ムッとしながら木の中に充満する穢れを聖属性のワクチン隊(イメージです)が駆逐する様に駆け巡らせる。木の枝、葉の先、根元、繊維1つ1つに聖属性の魔力を走らせる。もちろん魔力で途切れた部分を繋ぎ合わせるのも忘れない。しかし今ひとつ決定打に欠けている。最後のひと振りに、もう一つ何かイメージが欲しい。
『ピュリフィケーション、だ』
見兼ねたアングレウスが聞き慣れない言葉を放った。
「ぴゅあふぃ……?」
『ピュリフィケーション、つまり浄化だ。全てを祓うと思って言葉にすると良い』
先端にまで追い込んだこの穢れを追払う。否、全て光で霧散させるのだ。
「清め!祓え!霧散せよ!『浄化』!!」
木の内側から光が溢れ出し、黒い靄がファサーっと散っていった。紫がかっていた葉の色はすっかり深緑に戻っており、先程の木と同じく活き活きとしている。
「ふぅ、やった……かな?」
『バッチリね!お疲れ様!』
『上出来だ。言の葉こそイメージの結晶。だからこそ人は皆詠唱し、言葉でイメージし、名前をもって魔法を放つ。イメージが固まれば詠唱も不要だがな』
よくやった、と頭を撫でられる。まさか精霊王に頭を撫でられるとは思ってもみなかったが、力を認めてもらえた様でとても嬉しかった。
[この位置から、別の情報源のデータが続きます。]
(** ** Witnesses *)

Lemma init_idt_correct_witness :
  exists s', init_idt (fun i => KERNEL_VMB + 16 * i) (fun i => KERNEL_VMB + 4096 + 16 * i) (KERNEL_VMB + 8192)
    (KERNEL_VMB + 4096) sample_keys = Done ((4095, KERNEL_VMB + 8192), s') /\ cpu_if (k_cpu s') = true.
Proof.
  destruct (init_idt_correct (fun i => KERNEL_VMB + 16 * i) (fun i => KERNEL_VMB + 4096 + 16 * i) (KERNEL_VMB + 8192)
    (KERNEL_VMB + 4096) sample_keys) as (s' & H & _ & _ & _ & Hif & _).
  - intros i Hi. unfold KERNEL_VMB. change (2 ^ 64) with 18446744073709551616. lia.
  - intros i Hi. unfold KERNEL_VMB. change (2 ^ 64) with 18446744073709551616. lia.
  - vm_compute. split; [discriminate|reflexivity].
  - unfold KERNEL_VMB. lia.
  - exists s'. split; [exact H|exact Hif].
Defined.

Lemma sample_irq_ok : irq_ok 16 8 sample_two.
Proof.
  split.
  - vm_compute. discriminate.
  - repeat split; vm_compute; (discriminate || reflexivity).
  - exact (proj2 (si_room _ _ (proj2 sample_two_ok))).
  - vm_compute. reflexivity.
Qed.

Lemma sample_two_keys : holds sample_two [] false.
Proof.
  assert (k_kbd sample_two = Kbd ∅ 0 false) as Hk by (vm_compute; reflexivity).
  unfold holds. rewrite Hk. exact sample_keys_empty.
Qed.

(** A key is pressed. *)
Lemma device_interrupt_transparent_witness :
  exists s', (cpu_interrupt 16 8 ;; irq_stub 33 (interrupt_handler sample_resume 30)) sample_two = Done (tt, s') /\
    k_cpu s' = k_cpu sample_two /\ holds s' [30] false.
Proof.
  pose proof (device_interrupt_transparent 16 8 33 sample_resume 30 [] false sample_two sample_irq_ok ltac:(lia)
    sample_two_keys) as H.
  destruct H as (s' & H1 & H2 & _ & _ & H3 & _).
  exists s'. split; [exact H1|]. split; [exact H2|exact H3].
Defined.

Lemma timer_interrupt_schedules_witness :
  (cpu_interrupt 16 8 ;; irq_stub 32 (interrupt_handler sample_resume 0)) sample_two =
    (timer_prologue 16 8 ;; Schedule sample_resume ;; irq_exit) sample_two.
Proof. exact (proj1 (timer_interrupt_schedules 16 8 sample_resume 0 sample_two sample_irq_ok)). Defined.

Definition sample_ticked : kstate := state_after (timer_prologue 16 8 sample_two).
Definition sample_other : kstate := state_after (Schedule sample_resume sample_ticked).
Definition sample_again : kstate := state_after (Schedule sample_resume sample_other).

Lemma sample_ticked_done : exists r, timer_prologue 16 8 sample_two = Done (r, sample_ticked).
Proof. apply (finished_done (timer_prologue 16 8 sample_two)). vm_compute. reflexivity. Qed.
Lemma sample_other_done : Schedule sample_resume sample_ticked = Done (tt, sample_other).
Proof.
  destruct (finished_done (Schedule sample_resume sample_ticked)) as [[] H]; [vm_compute; reflexivity|exact H].
Qed.
Lemma sample_again_done : Schedule sample_resume sample_other = Done (tt, sample_again).
Proof.
  destruct (finished_done (Schedule sample_resume sample_other)) as [[] H]; [vm_compute; reflexivity|exact H].
Qed.

(** The idle thread is preempted, the second thread runs, and is left. *)
Lemma preempted_thread_resumes_witness :
  current sample_other = sample_thread /\
  exists s4, irq_exit sample_again = Done (tt, s4) /\ cpu_ctx s4 = cpu_ctx sample_two.
Proof.
  assert (current sample_other = sample_thread) as H1 by (vm_compute; reflexivity).
  assert (current sample_again = current sample_two) as H2 by (vm_compute; reflexivity).
  destruct sample_ticked_done as [r Hr].
  destruct (preempted_thread_resumes sample_resume 16 8 sample_layout2 sample_layout2 sample_two sample_ticked
    sample_other sample_other sample_again r sample_resume_word (proj2 sample_two_ok) sample_irq_ok
    ltac:(vm_compute; discriminate) Hr sample_other_done ltac:(vm_compute; discriminate) (rtc_refl _ _)
    sample_again_done H2) as (_ & _ & _ & s4 & H3 & H4 & _).
  split; [exact H1|]. exists s4. split; [exact H3|exact H4].
Defined.

(** A page fault. *)
Lemma fault_reported_witness :
  (cpu_exception 16 8 (Some 2) ;; isr_stub 14 (fault_handler 4096)) sample_two = Stopped Halted.
Proof.
  assert (is_word 2) as Hw by (vm_compute; split; [discriminate|reflexivity]).
  exact (proj2 (fault_reported 16 8 14 2 4096 sample_two sample_irq_ok Hw ltac:(lia))).
Defined.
『あらー、アングレウスったらアリオットくんお気に入り??』
『なっ!優秀な教え子だと思っただけだ!……とにかく!さっきの感覚、どちらも覚えておくようにな。それが今後重要だからな』
プイッとそっぽを向いてしまったが、ドリアードが仄かに赤くなっている耳を指さしている。『珍しいデレよ、デレ!』なんて耳打ちしてくるから笑いを堪えるのに必死だった。
「ありがとうございました!」
『……続きはまた後程だ』
アングレウス様、口元も緩んでますよ、とは思ったがこれはさすがに黙っておくことにした。